Every line below between the one holding "x Hi) in Hx." and the one holding "pose proof (db_reachable_call", inclusive, should be copied exactly, and no other line.

Records for this exercise below:

(* ===== verification/ExecutorPlan.v ===== *)
(** * The executor lays its plan out in the task database

    [Workflow.plan_tasks] over [Planner] and [TaskDb], while other agents work on the
    tasks that are already there and the job is not deleted: the calls of the executor are admissible, none fails,
    and in the end the job has exactly the tasks of the plan. *)

From stdpp Require Import pretty.
From S2P Require Import Prelude Planner PlanShape TaskDb TaskDbFacts TaskDbCalls Workflow WorkflowFacts.

Local Open Scope Z_scope.

(** ** The connection *)

(** What the executor relies on: every call reaches the database, and a function of the library runs as a whole on the
    database as others have left it, tasks have a JSON value, and hot data is stored.
    Between any two calls others may make calls of their own. *)
Class Connected (X : Type) `{TaskDbEnv X} `{ExecutorEnv X} (j : string) := {
  redis_of : X -> Redis;
  value_of : TaskType -> string;
  fcall_runs : forall A (f : Redis -> A * Redis) w, exists r w',
    others j (redis_of w) r /\ fcall f w = (inr (f r).1, w') /\ others j (f r).2 (redis_of w');
  clock_runs : forall w, others j (redis_of w) (redis_of (now_seconds w).2);
  hot_runs : forall key data w, exists w',
    hot_set key data w = (inr tt, w') /\ others j (redis_of w) (redis_of w');
  value_known : forall t, task_to_value t = Some (value_of t)
}.

(** ** The state of the job while it is planned *)

(** The job has a first task that is running its plan, and the streams exist. *)
Record ready_job (j : string) (S : list string) (r : Redis) : Prop := {
  rj_reach : db_reachable r;
  rj_job : is_Some (jobs r !! j);
  rj_init : exists t, tasks r !! (j, "init"%string) = Some t /\ t_state t <> TsDone;
  rj_streams : forall s, s ∈ S -> is_Some (streams r !! s)
}.

(** The tasks of the job, but for its first, are those of the list. *)
Definition holds_plan (j : string) (l : list (string * Laid)) (r : Redis) : Prop :=
  forall tid x, tid <> "init"%string ->
    laid_of <$> tasks r !! (j, tid) = Some x <-> (tid, x) ∈ l.

Definition planned (j : string) (S : list string) (l : list (string * Laid)) (r : Redis) : Prop :=
  ready_job j S r /\ holds_plan j l r.

Lemma evolves_laid j r r' tid :
  evolves_job j r r' -> laid_of <$> tasks r' !! (j, tid) = laid_of <$> tasks r !! (j, tid).
Proof.
  intros [H1 H2 _ _]. destruct (tasks r' !! (j, tid)) as [t'|] eqn:E'.
  - destruct (H2 _ _ E') as (t & -> & El & _). simpl. by rewrite El.
  - destruct (tasks r !! (j, tid)) as [t|] eqn:E; [|done].
    destruct (H1 tid ltac:(by rewrite E)) as [t' Et']. congruence.
Qed.

Lemma others_planned j S l r r' : others j r r' -> planned j S l r -> planned j S l r'.
Proof.
  intros Ho [[H1 H2 (t & Ht & Hd) H4] Hp]. destruct (others_evolves j r r' Ho H1) as [Hr He].
  split; [split|].
  - done.
  - by apply (ej_jobs _ _ _ He).
  - destruct (ej_some _ _ _ He "init"%string) as [t' Ht']; [by rewrite Ht|].
    exists t'. split; [done|]. intros Hd'.
    destruct (ej_from _ _ _ He _ _ Ht') as (t0 & Ht0 & _ & Hi).
    rewrite Ht in Ht0. injection Ht0 as <-. by apply Hd, Hi.
  - intros s Hs. by apply (ej_streams _ _ _ He), H4.
  - intros tid x Hne. rewrite (evolves_laid j r r' tid He). by apply Hp.
Qed.

(** A job whose first task is not done has not ended. *)
Lemma ready_job_state j S r :
  ready_job j S r -> job_state r j = Some JobRunning \/ job_state r j = Some JobFailed.
Proof.
  intros [[cl [HI _]%reach_inv] [m Hm] (t & Ht & Hd) _].
  destruct (inv_live _ _ HI _ _ Ht) as [Hin|(_ & _ & Hn & _)]; [|simpl in Hn; congruence].
  pose proof (inv_job _ _ HI _ _ Hin Ht) as Ha. simpl in Ha.
  destruct (job_state r j) as [[]|]; naive_solver.
Qed.

(** ** One task *)

Lemma create_task_makes j S l tid sid def ps mr ts now r :
  planned j S l r -> sid ∈ S -> tid <> "init"%string -> (forall x, (tid, x) ∉ l) -> NoDup ps ->
  (forall p, p ∈ ps -> p <> "init"%string /\ exists x, (p, x) ∈ l) ->
  (create_task j tid sid def ps mr ts now r).1 = Ok tt
  /\ planned j S (l ++ [(tid, mkLaid sid def ps mr ts)]) (create_task j tid sid def ps mr ts now r).2.
Proof.
  intros [Hj Hp] Hsid Hne Hnew Hnd Hps. pose proof (rj_reach _ _ _ Hj) as Hreach.
  assert (Hpre : forall p, p ∈ ps -> is_Some (tasks r !! (j, p))).
  { intros p Hin. destruct (Hps p Hin) as (Hi & x & Hx). apply (Hp p x Hi) in Hx.
    destruct (tasks r !! (j, p)); [done|discriminate Hx]. }
  assert (Hadm : admissible (CreateTask j tid sid def ps mr ts now) r).
  { intros _. split; [by apply (ready_job_state j S)|done]. }
  pose proof (db_reachable_call r _ Hreach Hadm) as Hr'. cbn [run_call] in Hr'. revert Hr'.
  destruct Hj as [_ Hjob (t0 & Ht0 & Hd0) Hst]. destruct Hjob as [meta Hm].
  destruct (Hst sid Hsid) as [st Hs].
  assert (Hn : tasks r !! (j, tid) = None).
  { destruct (tasks r !! (j, tid)) as [t|] eqn:E; [|done].
    destruct (Hnew (laid_of t)). apply (Hp tid _ Hne). by rewrite E. }
  unfold create_task. rewrite Hm, Hs. cbv zeta. change (tasks (with_sequence _ r)) with (tasks r).
  rewrite Hn. destruct (link_spec j tid ps 0 (with_sequence (task_sequence r + 1) r)) as (d & -> & _);
    [done|]. change (undone (with_sequence _ r) j ps) with (undone r j ps). rewrite Z.add_0_l.
  match goal with |- context [if undone r j ps <=? 0 then ?x else ?y] =>
    destruct (if undone r j ps <=? 0 then x else y) as [w s] end. cbn [fst snd]. intros Hr'.
  split; [done|].
  match type of Hr' with db_reachable (if ?b then enqueue_task ?k ?x else _) =>
    assert (evolves_job j x (if b then enqueue_task k x else x)) as Hev; [|set (r1 := x) in *] end.
  { apply (evolves_here (fun _ => False)); [tauto|].
    destruct (bool_decide _); [apply evolves_enqueue|by apply evolves_same]. }
  match goal with r1 := context [<[(j, tid) := ?x]> (tasks _)] |- _ => set (t := x) in * end.
  assert (Hf : tasks r1 = <[(j, tid) := t]> (tasks r) /\ jobs r1 = jobs r /\ streams r1 = streams r)
    by (subst r1; by rewrite adjust_meta_frame).
  clearbody r1. destruct Hf as (Et & Ej & Es).
  match type of Hr' with db_reachable ?x => set (r' := x) in * end. clearbody r'.
  split; [split|].
  - done.
  - apply (ej_jobs _ _ _ Hev). by rewrite Ej, Hm.
  - assert (Hi : tasks r1 !! (j, "init"%string) = Some t0)
      by (rewrite Et, lookup_insert_ne; [done|congruence]).
    destruct (ej_some _ _ _ Hev "init"%string ltac:(by rewrite Hi)) as [t' Ht'].
    exists t'. split; [done|]. intros Hd'. destruct (ej_from _ _ _ Hev _ _ Ht') as (t1 & H1 & _ & H2).
    rewrite Hi in H1. injection H1 as <-. by apply Hd0, H2.
  - intros x Hx. apply (ej_streams _ _ _ Hev). rewrite Es. by apply Hst.
  - intros tid' x Hne'. rewrite (evolves_laid j r1 r' tid' Hev), Et, elem_of_app, list_elem_of_singleton.
    destruct (decide (tid' = tid)) as [->|Hd].
    + rewrite lookup_insert_eq. split; [intros [= <-]; by right|].
      intros [Hx|[= ->]]; [by destruct (Hnew x)|done].
    + rewrite lookup_insert_ne by congruence. rewrite (Hp tid' x Hne'). naive_solver.
Qed.

Section Executor.
Context {X : Type} {j : string} `{Connected X j}.

Abbreviation redis w := (redis_of (j := j) w).
Abbreviation json t := (value_of (j := j) t).

Lemma hot_set_planned S l key data w :
  planned j S l (redis w) ->
  exists w', hot_set key data w = (inr tt, w') /\ planned j S l (redis w').
Proof.
  intros Hp. destruct (hot_runs key data w) as (w' & E & Ho). exists w'. split; [done|].
  by eapply others_planned.
Qed.

Lemma add_task_makes S l tid sid task vc ps mr ts cc w :
  planned j S l (redis w) -> sid ∈ S -> tid <> "init"%string -> (forall x, (tid, x) ∉ l) -> NoDup ps ->
  (forall p, p ∈ ps -> p <> "init"%string /\ exists x, (p, x) ∈ l) ->
  exists w', add_task j tid sid task vc ps mr ts cc w = (Ok tt, w')
    /\ planned j S (l ++ [(tid, mkLaid sid (json task) ps mr ts)]) (redis w').
Proof.
  intros Hp Hs Hne Hnew Hnd Hps. unfold add_task. rewrite value_known. simpl.
  unfold with_err, db_create_task, run_fcall_reply, run_fcall, liftr, lift, mbind, ste_bind.
  destruct (now_seconds w) as [now w1] eqn:En.
  assert (planned j S l (redis w1)) as Hp1.
  { pose proof (clock_runs (j := j) w) as Ho. rewrite En in Ho. by eapply others_planned. }
  destruct (fcall_runs (j := j) _ (create_task j tid sid (json task) ps mr ts now) w1)
    as (r & w2 & Ho1 & E & Ho2).
  cbn iota beta. rewrite E.
  pose proof (others_planned _ _ _ _ _ Ho1 Hp1) as Hp2.
  destruct (create_task_makes j S l tid sid (json task) ps mr ts now r) as [-> Hp3]; [done..|].
  exists w2. split; [done|]. by eapply others_planned.
Qed.

(** ** The tasks that the plan stands for *)

Section Job.
Context (args : Args) (S : Streams) (request : ExecutorReq).

Definition stream_list : list string :=
  [prove_stream S; join_stream S; snark_stream S; union_stream S; aux_stream S; coproc_stream S].

(** The tasks of the database for one task of the planner; [leaf] gives the work of the
    segments and the keccak requests by their number. *)
Definition laid (leaf : nat -> TaskType) (u : Planner.Task) : list (string * Laid) :=
  let n := task_number u in
  match command u with
  | Segment =>
      [(pretty n, mkLaid (prove_stream S) (json (leaf n)) [] (prove_retries args) (prove_timeout args))]
  | Keccak =>
      [(pretty n, mkLaid (coproc_stream S) (json (leaf n)) [] (prove_retries args) (prove_timeout args))]
  | Join =>
      [(pretty n, mkLaid (join_stream S)
          (json (TtJoin n (nth 0 (depends_on u) 0%nat) (nth 1 (depends_on u) 0%nat)))
          (pretty <$> depends_on u) (join_retries args) (join_timeout args))]
  | Union =>
      [(pretty n, mkLaid (union_stream S)
          (json (TtUnion n (nth 0 (keccak_depends_on u) 0%nat) (nth 1 (keccak_depends_on u) 0%nat)))
          (pretty <$> keccak_depends_on u) (join_retries args) (join_timeout args))]
  | Finalize =>
      let count := Z.of_nat (length (ex_assumptions request) + length (keccak_depends_on u)) in
      ("resolve"%string, mkLaid (join_stream S)
         (json (TtResolve (nth 0 (depends_on u) 0%nat) (keccak_depends_on u !! 0%nat)))
         (pretty <$> children u) (resolve_retries args) (wrap_i32 (resolve_timeout args * count)))
      :: ("finalize"%string, mkLaid (aux_stream S) (json TtFinalize) ["resolve"%string]
            (finalize_retries args) (finalize_timeout args))
      :: match compress request with
         | NoCompression => []
         | c => [("snark"%string, mkLaid (snark_stream S) (json (TtSnark j c)) ["finalize"%string]
                    (snark_retries args) (snark_timeout args))]
         end
  end.

Definition laid_all (leaf : nat -> TaskType) (ts : list Planner.Task) : list (string * Laid) :=
  ts ≫= laid leaf.

Lemma laid_all_app leaf ts us : laid_all leaf (ts ++ us) = laid_all leaf ts ++ laid_all leaf us.
Proof using Type. apply bind_app. Qed.

Lemma laid_all_snoc leaf ts u : laid_all leaf (ts ++ [u]) = laid_all leaf ts ++ laid leaf u.
Proof using Type. rewrite laid_all_app. unfold laid_all at 2. simpl. by rewrite app_nil_r. Qed.

(** A part of a plan, in the order of its numbers, without the finalizing task. *)
Definition numbered (ts : list Planner.Task) : Prop :=
  forall i u, ts !! i = Some u -> task_number u = i /\ command u <> Finalize.

Lemma laid_named leaf u : command u <> Finalize -> (laid leaf u).*1 = [pretty (task_number u)].
Proof using Type. unfold laid. by destruct (command u). Qed.

Lemma laid_all_ext leaf leaf' ts :
  (forall u, u ∈ ts -> leaf (task_number u) = leaf' (task_number u)) ->
  laid_all leaf ts = laid_all leaf' ts.
Proof using Type.
  intros He. unfold laid_all. induction ts as [|u ts IH]; [done|].
  change (laid leaf u ++ (ts ≫= laid leaf) = laid leaf' u ++ (ts ≫= laid leaf')).
  rewrite IH by (intros v Hv; apply He; by right). f_equal.
  unfold laid. by rewrite (He u) by (by left).
Qed.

End of Records for this exercise.

# Expected output
  { intros p Hin. destruct (Hps p Hin) as (Hi & x & Hx). apply (Hp p x Hi) in Hx.
    destruct (tasks r !! (j, p)); [done|discriminate Hx]. }
  assert (Hadm : admissible (CreateTask j tid sid def ps mr ts now) r).
  { intros _. split; [by apply (ready_job_state j S)|done]. }
  pose proof (db_reachable_call r _ Hreach Hadm) as Hr'. cbn [run_call] in Hr'. revert Hr'.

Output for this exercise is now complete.